Task to carry out: Please copy each line of the data that includes the string "KeyError".

Dataset extract:

Lemma get_curvatures_unguarded_witness :
  get_curvatures [lit 0; lit 2450; lit 4800] (lit 10) (lit 100)
  = Ok (map (fun m => m / (lit 10 * lit 100))
            [lit 0; lit 2450; lit 4800])
  /\ get_curvatures [lit 0; lit 2450; lit 4800] (lit 0) (lit 0.003125)
     = NotFinite.
Proof.
  destruct get_curvatures_unguarded as (Hnz & Hz & _).
  split.
  - apply Hnz. discriminate.
  - apply Hz; [now left | discriminate].
Defined.

(** With a zero modulus the run does not end quietly: the curvatures are
    computed (as [inf] and [nan]), but the closed form of line 99 divides
    two Python floats and raises. *)
Remark zero_modulus_run_raises :
  pipeline (num := float) (lit 10000) (lit 5) (lit 0.1) (lit 0.003125) (lit 0)
  = Raise ZeroDivisionError.
Proof. vm_compute. reflexivity. Qed.

(** C2. For the constants of the program, the mid-span deflection (the
    element at index [len/2] of the deflection sequence) is within 1% of
    the closed form [-(5/384) * (load * length^4) / (modulus * inertia)]:
    [|computed - theoretical| / |theoretical| < 0.01], in exact
    arithmetic (where the two values are [-347/400000] and [-1/1152])
    and in binary64. *)
Theorem main_mid_deflection_within_1_percent :
  (exists r : report Qc,
     main = Ok r
     /\ index (deflections r) (List.length (deflections r) / 2)
        = Ok (mid_deflection r)
     /\ mid_deflection_theor r
        = - (lit 5 / lit 384) * (lit 10 * pow (lit 10) 3 * pow (lit 5) 4)
          / (lit 30 * pow (lit 10) 9
             * (lit 1 / lit 12 * lit 0.3 * pow (lit 0.5) 3))
     /\ mid_deflection r = lit (-347 # 400000)
     /\ mid_deflection_theor r = lit (-1 # 1152)
     /\ (absolute (mid_deflection r - mid_deflection_theor r)
         / absolute (mid_deflection_theor r) < lit 0.01)%Qc)
  /\ (exists r : report float,
        main = Ok r
        /\ index (deflections r) (List.length (deflections r) / 2)
           = Ok (mid_deflection r)
        /\ mid_deflection_theor r
           = - (lit 5 / lit 384) * (lit 10 * pow (lit 10) 3 * pow (lit 5) 4)
             / (lit 30 * pow (lit 10) 9
                * (lit 1 / lit 12 * lit 0.3 * pow (lit 0.5) 3))
        /\ less (absolute (mid_deflection r - mid_deflection_theor r)
                 / absolute (mid_deflection_theor r)) (lit 0.01)
           = true).
Proof.
  split.
  - eexists. split; [vm_compute; reflexivity|].
    repeat apply conj; try qc_eval.
    vm_compute. reflexivity.
  - eexists. split; [vm_compute; reflexivity|].
    repeat apply conj; vm_compute; reflexivity.
Qed.

(** What the run prints as its error is the signed quotient of line 102,
    [abs(theoretical - computed) / theoretical]: with a negative closed
    form it is negative, [-2/3125 = -0.00064] in exact arithmetic. *)
Remark main_printed_error :
  exists r : report Qc, main = Ok r /\ rel_error r = lit (-2 # 3125).
Proof.
  eexists. split; [vm_compute; reflexivity | qc_eval].
Qed.

(** In binary64 the same run is exact only to rounding: the corrected
    slope at mid-span and the deflection at the far support are not 0,
    but positive and smaller than [1e-18]. *)
Remark main_binary64_residuals :
  exists r : report float,
    main = Ok r
    /\ less (lit 0) (nth 25 (slopes r) (lit 0)) = true
    /\ less (nth 25 (slopes r) (lit 0)) (lit (1 # 10 ^ 18)) = true
    /\ less (lit 0) (nth 50 (deflections r) (lit 0)) = true
    /\ less (nth 50 (deflections r) (lit 0)) (lit (1 # 10 ^ 18)) = true.
Proof.
  eexists. split; [vm_compute; reflexivity|].
  repeat apply conj; vm_compute; reflexivity.
Qed.
Lemma filter_pois_near_track_selects_witness :
  Forall numeric_coords [poi_origin]
  /\ distances_return (F := exact_arith) (track_points gpx_two_points)
       [poi_origin]
  /\ exists out,
       filter_pois_near_track (F := exact_arith) gpx_two_points [poi_origin]
         default_distance
       = Ok out
       /\ sublist out [poi_origin].
Proof.
  pose proof (exact_distances_return (track_points gpx_two_points)
                [poi_origin]) as H.
  split; [exact sample_numeric |]. split; [exact H |].
  destruct (filter_pois_near_track_selects (F := exact_arith) gpx_two_points
              [poi_origin] default_distance sample_numeric H)
    as (out & Hrun & _ & Hsub & _).
  exists out. split; [exact Hrun | exact Hsub].
Defined.

(** C4, as the specification states it, fails: a candidate without latitude
    is not skipped.  The filter raises [KeyError] on it and returns nothing,
    so not the list of the remaining candidate either.  The malformed
    candidate comes first: no distance is computed before the exception. *)
Lemma filter_missing_latitude_aborts :
  filter_pois_near_track (F := exact_arith) gpx_two_points
    [poi_no_lat; poi_origin] default_distance
  = Raise (KeyError "lat")
  /\ ~ returns (filter_pois_near_track (F := exact_arith) gpx_two_points
                  [poi_no_lat; poi_origin] default_distance)
  /\ filter_pois_near_track (F := exact_arith) gpx_two_points
       [poi_no_lat; poi_origin] default_distance
     <> Ok [poi_origin].
Proof.
  assert (H : filter_pois_near_track (F := exact_arith) gpx_two_points
                [poi_no_lat; poi_origin] default_distance
              = Raise (KeyError "lat")) by reflexivity.
  split; [exact H |]. rewrite H. split; [| discriminate].
  intros [out Hout]. discriminate.
Qed.

Lemma filter_pois_near_track_missing_coord_witness :
  Forall numeric_coords [poi_origin]
  /\ distances_return (F := exact_arith) (track_points gpx_two_points)
       [poi_origin]
  /\ first_missing poi_no_lat "lat"
  /\ filter_pois_near_track (F := exact_arith) gpx_two_points
       ([poi_origin] ++ poi_no_lat :: [poi_origin]) default_distance
     = Raise (KeyError "lat").
Proof.
  pose proof (exact_distances_return (track_points gpx_two_points)
                [poi_origin]) as H.
  split; [exact sample_numeric |]. split; [exact H |].
  split; [exact sample_no_lat |].
  exact (proj1 (filter_pois_near_track_missing_coord (F := exact_arith)
                  gpx_two_points [poi_origin] [poi_origin] poi_no_lat "lat"
                  default_distance sample_numeric H sample_no_lat)).
Defined.

(** ** Waypoint merger *)

Lemma add_waypoints_tracks (gpx : GPX) (pois : list poi) :
  tracks (add_waypoints_to_gpx gpx pois).1 = tracks gpx.
Proof.
  revert gpx. induction pois as [| p pois IH]; intros gpx; simpl; [done |].
  destruct (getitem p "lat"); [| done].
  destruct (getitem p "lon"); [| done].
  by rewrite IH.
Qed.

Lemma add_waypoints_prefix (gpx : GPX) (pois : list poi) :
  exists new,
    waypoints (add_waypoints_to_gpx gpx pois).1 = waypoints gpx ++ new.
Proof.
  revert gpx. induction pois as [| p pois IH]; intros gpx; simpl.
  - exists []. by rewrite app_nil_r.
  - destruct (getitem p "lat") as [lat |]; [| exists []; by rewrite app_nil_r].
    destruct (getitem p "lon") as [lon |]; [| exists []; by rewrite app_nil_r].
    destruct (IH (append_waypoint gpx (water_waypoint lat lon))) as (new & ->).
    simpl. rewrite <- app_assoc. eauto.
Qed.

Your solution:
    is not skipped.  The filter raises [KeyError] on it and returns nothing,
  = Raise (KeyError "lat")
              = Raise (KeyError "lat")) by reflexivity.
     = Raise (KeyError "lat").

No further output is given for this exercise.